Its leaders have constantly maintained Iran, which was exercising its legal right as a learning of the non -spreading treaty for the peaceful nuclear energy program, and they allowed inspectors to enter the declared facilities, even for sudden visits.

But they also built new facilities for secret enrichment in Natanz, which were revealed by violations in 2002, then in Fordo, a site discovered by Western intelligence agencies in 2008. Inspectors of the International Nuclear Diseases Agency were allowed later to visit, including in the days that Israel had previously launched its sudden attack.

Now these facilities were damaged, along with a lot of traditional deterrence for Iran. The militia of the agent that surrounds Israel has greatly put a “ring of fire”. Many missile launchers and air defenses have been destroyed. This leaves Iran with a dilemma because it falls on the edge of becoming a nuclear armed force.

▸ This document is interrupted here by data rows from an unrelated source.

(** * OpenDiablo2/cof: the AnimData.d2 decoder and the COF codec

    A shallow embedding of [animdata.go] and [cof_layer.go] (package
    [cof]) and the properties of their decoders and encoder.

    Go values are modelled as follows: a [byte] is [Byte.byte], a
    [[]byte] is [list byte], an [int], [uint32], [uint16] or an enum over
    [int] is [Z] (the conversion [byte(x)] keeps the low eight bits), a
    [string] is [string] (one character per byte), a slice is a [list],
    a map is a [gmap], and a pointer that may be [nil] is an [option]. *)

From Stdlib Require Import ZArith Lia List Bool.
From Stdlib Require Import Strings.Byte Strings.Ascii Strings.String.
From stdpp Require Import base option list gmap strings.

Local Open Scope Z_scope.

(** ** Go conversions between [byte] and [int] *)

(** [int(b)], [FrameEvent(b)], [CompositeType(b)], [DrawEffect(b)]. *)
Definition int_of_byte (b : byte) : Z := Z.of_N (Byte.to_N b).

(** [byte(x)]: truncation to the low eight bits. *)
Definition byte_of_int (x : Z) : byte :=
  match Byte.of_N (Z.to_N (x mod 256)) with
  | Some b => b
  | None => x00
  end.

(** [string(bs)] and [[]byte(s)]. *)
Definition string_of_bytes (bs : list byte) : string := string_of_list_byte bs.
Definition bytes_of_string (s : string) : list byte := list_byte_of_string s.

(** ** Errors

    The error values the two decoders can return.  [PanicIndexOutOfRange]
    stands for the Go run-time panic of an index or slice expression out of
    range: it aborts the call instead of returning. *)
Inductive error : Type :=
  | ErrOutOfData
  | ErrTooManyRecords
  | ErrMissingTerminator
  | ErrUnableToParse
  | PanicIndexOutOfRange.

When building a weapon, “Iran is still analyzing cost and interest,” Nasr said, referring to negotiations with Europeans and the United States. Currently, the debate may have swing more towards those who only say they are doing the bomb.

“But the door is not completely closed. The only way will turn the path that Iran faces is to put a deal on the table convincing enough and flexible enough to influence this discussion in Iran.”